Acta Palaeontologica Polonica

Worldwide distribution of the modiomorphid bivalve genus Caspiconcha in late Mesozoic hydrocarbon seeps

Robert G. Jenkins, Andrzej Kaim, Crispin T. S. Little, Yasuhiro Iba, Kazushige Tanabe, and Kathleen A. Campbell

Acta Palaeontologica Polonica 58 (2), 2013: 357-382 doi:

Exceptionally well preserved specimens of the bivalve mollusc Modiola major were collected from a Lower Cretaceous (Barremian) hydrocarbon seep deposit in northern California. This material, together with the type series of M. major, and various other specimens from Upper Jurassic to Lower Cretaceous seep localities in California, is redescribed and referred to the hydrocarbon seep−restricted modiomorphid genus Caspiconcha. We include also a description of Myoconcha americana because some previous reports have incorrectly synonymized Myoconcha americana with Caspiconcha major. In addition, we report Caspiconcha sp. from a Lower Cretaceous (Albian) hydrocarbon seep from Hokkaido, Japan, and we review all currently described species of Caspiconcha, and other species that probably belong to this genus. We demonstrate that Caspiconcha had a widespread distribution in Late Jurassic to Early Cretaceous hydrocarbon seeps, but became rare thereafter, with the last representative occurring in Upper Cretaceous strata of Japan. This macroevolutionary pattern is similar to that observed in the seep−restricted brachiopods. After the decline of Caspiconcha at the end of the Early Cretaceous and its last occurrence in the Campanian, the ecological niche of epifaunal to semi−infaunal seep endemic bivalves was largely vacant and not reoccupied until the Eocene with the appearance of the vesicomyid and bathymodiolin bivalves.
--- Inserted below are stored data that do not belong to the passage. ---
(** [os.mkdir(p)]: the path must not exist, its parent must be a
    directory that can be written, and the new directory comes last in
    it. *)
Definition os_mkdir (t : node) (cwd : location) (p : Path) : exn + node :=
  match resolve t cwd p with
  | inr _ => inl (OSError EEXIST)
  | inl (OSError ENOENT) =>
      match walk t (start cwd p) (removelast (tail p)) with
      | inl e => inl (OSError e)
      | inr loc =>
          match node_at t loc with
          | Some (Dir true _) =>
              inr (add_child t (rev loc) (last (tail p) "") (Dir true []))
          | Some (Dir false _) => inl (OSError EACCES)
          | Some File => inl (OSError ENOTDIR)
          | None => inl (OSError ENOENT)
          end
      end
  | inl e => inl e
  end.

(** [pathlib._ignore_error]: the errors of [os.stat] that [exists] and
    [is_dir] turn into [False]. *)
Definition ignore_error (e : errno) : bool :=
  match e with
  | ENOENT | ENOTDIR => true
  | _ => false
  end.

(** [p.exists()]: its value, or the [OSError] it raises again; a
    [ValueError] of [os.stat] gives [False]. *)
Definition try_exists (t : node) (cwd : location) (p : Path) : errno + bool :=
  match resolve t cwd p with
  | inr _ => inr true
  | inl (OSError e) => if ignore_error e then inr false else inl e
  | inl _ => inr false
  end.

(** [p.is_dir()]: its value, or the [OSError] it raises again. *)
Definition try_is_dir (t : node) (cwd : location) (p : Path) : errno + bool :=
  match resolve t cwd p with
  | inr loc =>
      match node_at t loc with
      | Some (Dir _ _) => inr true
      | _ => inr false
      end
  | inl (OSError e) => if ignore_error e then inr false else inl e
  | inl _ => inr false
  end.

(** [p.exists()] returns [True]: [os.stat] succeeds. *)
Definition fs_exists (t : node) (cwd : location) (p : Path) : bool :=
  match resolve t cwd p with
  | inr _ => true
  | inl _ => false
  end.

(** [p.is_dir()] returns [True]. *)
Definition is_dir (t : node) (cwd : location) (p : Path) : bool :=
  match resolve t cwd p with
  | inr loc =>
      match node_at t loc with
      | Some (Dir _ _) => true
      | _ => false
      end
  | inl _ => false
  end.

(** [os.scandir(p)]: the names of the entries, in enumeration order;
    none when [p] is no directory. *)
Definition scandir (t : node) (cwd : location) (p : Path) : list string :=
  match resolve t cwd p with
  | inr loc =>
      match node_at t loc with
      | Some (Dir _ es) => map fst es
      | _ => []
      end
  | inl _ => []
  end.

(** [list(p.glob(pattern))] for a pattern of one segment: [select_from]
    asks [p.is_dir()] first, which may raise, and yields nothing when it
    is [False]; otherwise the entries whose name matches, each joined to
    [p]. *)
Definition fs_glob (t : node) (cwd : location) (p : Path) (pattern : string)
    : exn + list Path :=
  match try_is_dir t cwd p with
  | inl e => inl (OSError e)
  | inr false => inr []
  | inr true => inr (map (child p) (filter (fnmatch pattern) (scandir t cwd p)))
  end.

(** The handler [except OSError] of [Path.mkdir]: the error [e] is raised
    again unless [exist_ok] holds and [p.is_dir()], which may raise
    itself, is [True]. The file system stays as it is. *)
Definition mkdir_except (exist_ok : bool) (t : node) (cwd : location)
    (p : Path) (e : errno) : (exn * node) + node :=
  if negb exist_ok then inl (OSError e, t)
  else
    match try_is_dir t cwd p with
    | inl e' => inl (OSError e', t)
    | inr false => inl (OSError e, t)
    | inr true => inr t
    end.

(** [Path.mkdir(parents=False, exist_ok=exist_ok)]: the new file system,
    or the exception and the file system it leaves. [FileNotFoundError]
    is raised again, any other [OSError] goes to the handler, and a
    [ValueError] passes through. *)
Definition mkdir_single (exist_ok : bool) (t : node) (cwd : location)
    (p : Path) : (exn * node) + node :=
  match os_mkdir t cwd p with
  | inr t' => inr t'
  | inl (OSError ENOENT) => inl (OSError ENOENT, t)
  | inl (OSError e) => mkdir_except exist_ok t cwd p e
  | inl e => inl (e, t)
  end.

(** [Path.mkdir(parents=True, exist_ok=exist_ok)] on the path with root
    [r] and the parts [rtail] in reverse order: on [FileNotFoundError]
    the parent is made first, with [parents=True, exist_ok=True], unless
    the path is its own parent, and the directory is then made without
    [parents]. What the calls before an exception have made stays. *)
Fixpoint mkdir_parents (exist_ok : bool) (t : node) (cwd : location)
    (r : string) (rtail : list string) : (exn * node) + node :=
  let p := mkPath r (rev rtail) in
  match os_mkdir t cwd p with
  | inr t' => inr t'
  | inl (OSError ENOENT) =>
      match rtail with
      | [] => inl (OSError ENOENT, t)
      | _ :: rparent =>
          match mkdir_parents true t cwd r rparent with
          | inl failure => inl failure
          | inr t1 => mkdir_single exist_ok t1 cwd p
          end
      end
  | inl (OSError e) => mkdir_except exist_ok t cwd p e
  | inl e => inl (e, t)
  end.

(** [p.mkdir(parents=parents, exist_ok=exist_ok)] *)
Definition mkdir (parents exist_ok : bool) (t : node) (cwd : location)
    (p : Path) : (exn * node) + node :=
  if parents then mkdir_parents exist_ok t cwd (root p) (rev (tail p))
  else mkdir_single exist_ok t cwd p.

(** ** The runtime: results, events and the world *)

(** How a call ends: it returns, [sys.exit] was called, or an exception
    that nothing catches was raised. *)
Inductive result (A : Type) : Type :=
| Return (a : A)
| SystemExit (code : Z)
| Raised (e : exn).

Arguments Return {A} a.
Arguments SystemExit {A} code.
Arguments Raised {A} e.

(** What the program does to the outside, in order. *)
Inductive event : Type :=
| EvPrint (line : string)
| EvFlush
| EvStat (path : string)
| EvMkdir (path : string)
| EvRun (args : list string)
| EvScandir (path : string).

Record world : Type := mkWorld {
  w_cwd : location;
  w_fs : node;
  w_trace : list event
}.

Record CompletedProcess : Type := mkCompleted {
  returncode : Z;
  stdout : string;
  stderr : string
}.

Definition M (A : Type) : Type := world -> result A * world.

Definition ret {A : Type} (a : A) : M A := fun w => (Return a, w).

Definition bind {A B : Type} (c : M A) (k : A -> M B) : M B :=
  fun w =>
    match c w with
    | (Return a, w') => k a w'
    | (SystemExit code, w') => (SystemExit code, w')
    | (Raised e, w') => (Raised e, w')
    end.

Declare Scope py_scope.
Delimit Scope py_scope with py.
Notation "x <- c ;; k" := (bind c (fun x => k))
  (at level 61, c at next level, right associativity) : py_scope.
Notation "c ;; k" := (bind c (fun _ => k))
  (at level 61, right associativity) : py_scope.
Local Open Scope py_scope.

Definition emit (e : event) (w : world) : world :=
  mkWorld (w_cwd w) (w_fs w) (w_trace w ++ [e])%list.

Definition set_fs (t : node) (w : world) : world :=
  mkWorld (w_cwd w) t (w_trace w).

Definition raise {A : Type} (e : exn) : M A := fun w => (Raised e, w).

(** [sys.exit(code)] *)
Definition sys_exit {A : Type} (code : Z) : M A := fun w => (SystemExit code, w).

(** [print(s)] *)
Definition print (s : string) : M unit := fun w => (Return tt, emit (EvPrint s) w).

(** [sys.stdout.flush()] *)
Definition flush : M unit := fun w => (Return tt, emit EvFlush w).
The formal placement of M. major into the genus Caspiconcha restricts the fossil record of mytilids at seeps to post−Mesozoic times, and thus there is less discrepancy between the fossil record of chemosynthetic mytilids and their divergence age estimates from molecular data.

Key words: Bivalvia, Modiomorphidae, Kalenteridae, chemosynthesis-based ecosystem, cold seeps, Mesozoic, California, Japan.

Robert Jenkins [], Graduate School of Environment and Information Sciences, Yokohama National University, Yokohama 240-8501, Japan and Bayerische Staatssammlung für Paläontologie und Geologie, 80333 München, Germany; Andrzej Kaim [], Institute of Paleobiology, Polish Academy of Sciences, PL−00−818 Warszawa, Poland and Bayerische Staatssammlung für Paläontologie und Geologie, 80333 München, Germany; Crispin T. S. Little [], School of Earth and Environment, University of Leeds, Leeds LS2 9JT, United Kingdom; Yasuhiro Iba [], Hokkaido University of Education, Kushiro 085-8580, Japan; Kazushige Tanabe [tanabe@um.u−], Department of Earth and Planetary Science, University of Tokyo, Tokyo 113-0033, Japan; Kathleen A. Campbell [], School of Environment, The University of Auckland, Auckland 1142, New Zealand and California Academy of Sciences.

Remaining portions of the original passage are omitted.